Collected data

Definition ToPrimitive (v : value) : value :=
  match v with
  | VObject o => VString (object_toString o)
  | _ => v
  end.

Definition ToNumber (v : value) : number :=
  match ToPrimitive v with
  | VUndefined => NaN
  | VNull => Num 0
  | VBool b => Num (if b then 1 else 0)
  | VNumber n => n
  | VString s => StringToNumber s
  | VObject _ => NaN
  end.

(** *** Arithmetic *)

Definition num_add (a b : number) : number :=
  match a, b with
  | Num x, Num y => Num (x + y)
  | _, _ => NaN
  end.
Definition num_sub (a b : number) : number :=
  match a, b with
  | Num x, Num y => Num (x - y)
  | _, _ => NaN
  end.
Definition num_mul (a b : number) : number :=
  match a, b with
  | Num x, Num y => Num (x * y)
  | _, _ => NaN
  end.

(** [a + b]: concatenation as soon as one side is a string (an object
    turns into its text), addition otherwise. *)
Definition add (a b : value) : value :=
  let a := ToPrimitive a in
  let b := ToPrimitive b in
  match a, b with
  | VString _, _ | _, VString _ => VString (ToString a +:+ ToString b)
  | _, _ => VNumber (num_add (ToNumber a) (ToNumber b))
  end.

(** [Math.min(a, b)]. *)
Definition Math_min (a b : value) : number :=
  match ToNumber a, ToNumber b with
  | Num x, Num y => Num (Z.min x y)
  | _, _ => NaN
  end.

(** *** Object literals

    A lookup [o[key]] on an object literal finds an own property or goes
    on to [Object.prototype]. *)

Fixpoint own_property (o : list (string * value)) (key : string) : option value :=
  match o with
  | [] => None
  | (k, v) :: o' => if String.eqb k key then Some v else own_property o' key
  end.

Definition ObjectPrototype_functions : list string :=
  [ "constructor"; "__defineGetter__"; "__defineSetter__"; "hasOwnProperty";
    "__lookupGetter__"; "__lookupSetter__"; "isPrototypeOf";
    "propertyIsEnumerable"; "toString"; "valueOf"; "toLocaleString" ]%string.

Definition ObjectPrototype_get (key : string) : value :=
  if String.eqb key "__proto__" then VObject ObjectPrototype
  else if String.eqb key "constructor" then VObject (NativeFunction "Object")
  else if existsb (String.eqb key) ObjectPrototype_functions
       then VObject (NativeFunction key)
  else VUndefined.

Definition Get (o : list (string * value)) (key : string) : value :=
  match own_property o key with
  | Some v => v
  | None => ObjectPrototype_get key
  end.

(** [array.includes(v)] on an array of strings. *)
Definition includes (array : list string) (v : value) : bool :=
  match v with
  | VString s => existsb (String.eqb s) array
  | _ => false
  end.

(** *** Doubles (binary64) *)

Definition double := spec_float.
Definition prec : Z := 53.
Definition emax : Z := 1024.

Definition double_of_Z (z : Z) : double := binary_normalize prec emax z 0 false.
Definition double_of_number (n : number) : double :=
  match n with
  | Num z => double_of_Z z
  | NaN => S754_nan
  end.
Definition div (a b : double) : double := SFdiv prec emax a b.
Definition mul (a b : double) : double := SFmul prec emax a b.

(** [m * 2^e] for [e < 0] is [m / 2^(-e)]. *)
Definition scaled (neg : bool) (m : positive) (e : Z) : Z * Z :=
  ((if neg then Z.neg m else Z.pos m), 2 ^ (- e)).

(** [Math.round]: the integer nearest to the argument, a half going up. *)
Definition Math_round (x : double) : double :=
  match x with
  | S754_finite neg m e =>
      if e <? 0 then
        let '(n, d) := scaled neg m e in
        let r := (2 * n + d) / (2 * d) in
        if (r =? 0) && neg then S754_zero true else double_of_Z r
      else x
  | _ => x
  end.

(** [Math.ceil]. *)
Definition Math_ceil (x : double) : double :=
  match x with
  | S754_finite neg m e =>
      if e <? 0 then
        let '(n, d) := scaled neg m e in
        let r := - ((- n) / d) in
        if (r =? 0) && neg then S754_zero true else double_of_Z r
      else x
  | _ => x
  end.

Definition double_truthy (x : double) : bool :=
  match x with
  | S754_zero _ | S754_nan => false
  | _ => true
  end.

(** *** split, parseInt *)

(** [s.split(sep)] for a separator of one character. *)
Fixpoint split (sep : ascii) (s : string) : list string :=
  match s with
  | EmptyString => [EmptyString]
  | String c s' =>
      if Ascii.eqb c sep then EmptyString :: split sep s'
      else match split sep s' with
           | piece :: pieces => String c piece :: pieces
           | [] => [String c EmptyString]
           end
  end.

(** The value of a digit in a radix up to 36. *)
Definition digit (c : ascii) : option Z :=
  let n := Z.of_N (N_of_ascii c) in
  if (48 <=? n) && (n <=? 57) then Some (n - 48)
  else if (97 <=? n) && (n <=? 122) then Some (n - 87)
  else if (65 <=? n) && (n <=? 90) then Some (n - 55)
  else None.

(** The number the longest prefix of digits of [s] denotes; [acc] is what
    was read before [s]. *)
Fixpoint digits (radix : Z) (s : string) (acc : option Z) : option Z :=
  match s with
  | String c s' =>
      match digit c with
      | Some d =>
          if d <? radix then digits radix s' (Some (default 0 acc * radix + d))
          else acc
      | None => acc
      end
  | EmptyString => acc
  end.

(** [parseInt(v)], no radix given: white space, a sign, [0x] for radix 16,
    then the longest prefix of digits; NaN when there is none. *)
Definition parseInt (v : value) : number :=
  let s := trim_start (ToString v) in
  let '(negative, s) :=
    match s with
    | String "-" s' => (true, s')
    | String "+" s' => (false, s')
    | _ => (false, s)
    end in
  let '(radix, s) :=
    match s with
    | String "0" (String "x" s') | String "0" (String "X" s') => (16, s')
    | _ => (10, s)
    end in
  match digits radix s None with
  | Some n => Num (if negative then - n else n)
  | None => NaN
  end.

End Js.

(** ** moment *)

Module Moment.

(** [absFloor] of the quotient [n / d]: towards zero. *)
Definition absFloor (n d : Z) : Z := Z.quot n d.

(** [this.diff(that, 'days')] for two moments in local mode, [utcOffset]
    giving the zone's offset from UTC in minutes at an instant: the
    difference in milliseconds, less the change of offset between the two
    instants, in whole days. *)
Definition diff_days (utcOffset : Z → Z) (this that : Z) : Z :=
  let zoneDelta := (utcOffset that - utcOffset this) * 60000 in
  absFloor (this - that - zoneDelta) 86400000.

End Moment.

(** ** Values of [due_date]

    What a [due_date] holds where the code reads it: the text of a payload
    or of a TEXT cell, or the number of an INTEGER cell.

    [text instant literal] is a text that is not empty and that moment
    reads as [instant]; [literal] is the number the text spells when it is a
    numeric literal for SQLite, as ['20991231'] spells 20991231, and [None]
    when it is none, as for ['2099-12-31'] and for what [toISOString()]
    returns.  [number n] is the number [n], which moment takes for [n]
    milliseconds since the epoch.  A text that moment cannot read is not
    represented. *)

Module Due.

Inductive t :=
| text (instant : Z) (literal : option Z)
| number (n : Z).

(** ToBoolean: [if (this.due_date)]. *)
Definition truthy (due_date : t) : bool :=
  match due_date with
  | text _ _ => true
  | number n => negb (n =? 0)
  end.

(** The instant of [moment(due_date)]. *)
Definition instant (due_date : t) : Z :=
  match due_date with
  | text instant _ => instant
  | number n => n
  end.

End Due.

(** ** What an operation reads from its environment: the clock, the zone of
    the process and the identifier [uuidv4()] would return. *)

Record Env := {
  now : Z;
  utcOffset : Z → Z;
  uuidv4 : string
}.

Definition UTC : Z → Z := fun _ => 0.

(** ** The store: table [tasks] of the SQLite database

    The rows by their primary key, each column with the type the schema
    declares and the constraints it puts on it.  A column gives back the
    value that was written to it, but for [due_date]: the declared type
    DATETIME gives that column NUMERIC affinity, under which a text that is
    a numeric literal is stored as the number. *)

Module Sqlite.

(** A cell of the column [due_date]: a text, by the instant moment reads
    from it, or a number. *)
Inductive datetime :=
| TEXT (instant : Z)
| INTEGER (n : Z).

(** The cell a bound value is stored in, under NUMERIC affinity. *)
Definition store_datetime (value : Due.t) : datetime :=
  match value with
  | Due.text _ (Some n) => INTEGER n
  | Due.text instant None => TEXT instant
  | Due.number n => INTEGER n
  end.

(** The value the driver returns for a cell. *)
Definition read_datetime (cell : datetime) : Due.t :=
  match cell with
  | TEXT instant => Due.text instant None
  | INTEGER n => Due.number n
  end.

Record Row := {
  id : string;                      (* TEXT PRIMARY KEY *)
  title : string;                   (* TEXT NOT NULL *)
  description : option string;
  status : option string;           (* CHECK(status IN (...)) *)
  priority : option string;         (* CHECK(priority IN (...)) *)
  is_urgent : bool;                 (* BOOLEAN, 1 or 0 *)
  due_date : option datetime;       (* DATETIME *)
  completion_percentage : Z;
  priority_score : Z;
  user_id : string;                 (* TEXT NOT NULL *)
  created_at : Z;
  updated_at : Z
}.

Abbreviation Store := (gmap string Row).

Definition status_values : list string :=
  [ "TODO"; "IN_PROGRESS"; "COMPLETED"; "CANCELLED" ]%string.
Definition priority_values : list string :=
  [ "LOW"; "MEDIUM"; "HIGH"; "URGENT" ]%string.

(** [CHECK(col IN (...))]: NULL passes. *)
Definition check_in (allowed : list string) (v : option string) : bool :=
  match v with
  | None => true
  | Some s => existsb (String.eqb s) allowed
  end.

(** [CURRENT_TIMESTAMP] has a resolution of one second. *)
Definition CURRENT_TIMESTAMP (clock : Z) : Z := clock / 1000 * 1000.

(** A number bound to a REAL column. *)
Definition real_of_value (v : Js.value) : option Z :=
  match v with
  | Js.VNumber (Js.Num z) => Some z
  | _ => None
  end.

(** The constraints on the columns that [Task.create] and [Task.update]
    write.  A derived field that is no number never comes with a status and
    a priority that pass their checks ([derived_fields_are_numbers] below),
    so the last refusal is never the one that decides. *)
Definition constraints (title : option string) (status priority : option string)
    (completion_percentage : Js.value) (priority_score : Js.number)
    : result (string * Z * Z) :=
  match title with
  | None => Throw (SqliteConstraint "NOT NULL constraint failed: tasks.title")
  | Some title =>
      if negb (check_in status_values status) then
        Throw (SqliteConstraint "CHECK constraint failed: status")
      else if negb (check_in priority_values priority) then
        Throw (SqliteConstraint "CHECK constraint failed: priority")
      else
        match real_of_value completion_percentage,
              real_of_value (Js.VNumber priority_score) with
        | Some c, Some p => Ok (title, c, p)
        | _, _ => Throw (SqliteConstraint "datatype mismatch")
        end
  end.

(** [INSERT INTO tasks (id, title, description, status, priority,
    is_urgent, due_date, completion_percentage, priority_score, user_id)
    VALUES (?, ...)]; [created_at] and [updated_at] take their default. *)
Definition insert_task (clock : Z) (db : Store)
    (id : string) (title description status priority : option string)
    (is_urgent : bool) (due_date : option Due.t)
    (completion_percentage : Js.value) (priority_score : Js.number)
    (user_id : option string) : result Store :=
  '(title, c, p) ← constraints title status priority
                      completion_percentage priority_score;
  match user_id with
  | None => Throw (SqliteConstraint "NOT NULL constraint failed: tasks.user_id")
  | Some user_id =>
      match db !! id with
      | Some _ => Throw (SqliteConstraint "UNIQUE constraint failed: tasks.id")
      | None =>
          Ok (<[ id := {| id := id; title := title; description := description;
                          status := status; priority := priority;
                          is_urgent := is_urgent;
                          due_date := store_datetime <$> due_date;
                          completion_percentage := c; priority_score := p;
                          user_id := user_id;
                          created_at := CURRENT_TIMESTAMP clock;
                          updated_at := CURRENT_TIMESTAMP clock |} ]> db)
      end
  end.

(** [UPDATE tasks SET title = ?, description = ?, status = ?, priority = ?,
    is_urgent = ?, due_date = ?, completion_percentage = ?,
    priority_score = ?, updated_at = CURRENT_TIMESTAMP WHERE id = ?]. *)
Definition update_task (clock : Z) (db : Store)
    (title description status priority : option string)
    (is_urgent : bool) (due_date : option Due.t)
    (completion_percentage : Js.value) (priority_score : Js.number)
    (id : string) : result Store :=
  match db !! id with
  | None => Ok db
  | Some old =>
      '(title, c, p) ← constraints title status priority
                          completion_percentage priority_score;
      Ok (<[ id := {| id := Sqlite.id old; title := title;
                      description := description;
                      status := status; priority := priority;
                      is_urgent := is_urgent;
                      due_date := store_datetime <$> due_date;
                      completion_percentage := c; priority_score := p;
                      user_id := Sqlite.user_id old;
                      created_at := Sqlite.created_at old;
                      updated_at := CURRENT_TIMESTAMP clock |} ]> db)
  end.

■ **TASK OBJECTIVE**: Nothing but the lines above from the one containing "turns into its" through the one containing "on to [Object.prototype]. *)" should appear in the answer, each repeated exactly.

■ **SOLUTION TO THIS TASK**:
    turns into its text), addition otherwise. *)
Definition add (a b : value) : value :=
  let a := ToPrimitive a in
  let b := ToPrimitive b in
  match a, b with
  | VString _, _ | _, VString _ => VString (ToString a +:+ ToString b)
  | _, _ => VNumber (num_add (ToNumber a) (ToNumber b))
  end.

(** [Math.min(a, b)]. *)
Definition Math_min (a b : value) : number :=
  match ToNumber a, ToNumber b with
  | Num x, Num y => Num (Z.min x y)
  | _, _ => NaN
  end.

(** *** Object literals

    A lookup [o[key]] on an object literal finds an own property or goes
    on to [Object.prototype]. *)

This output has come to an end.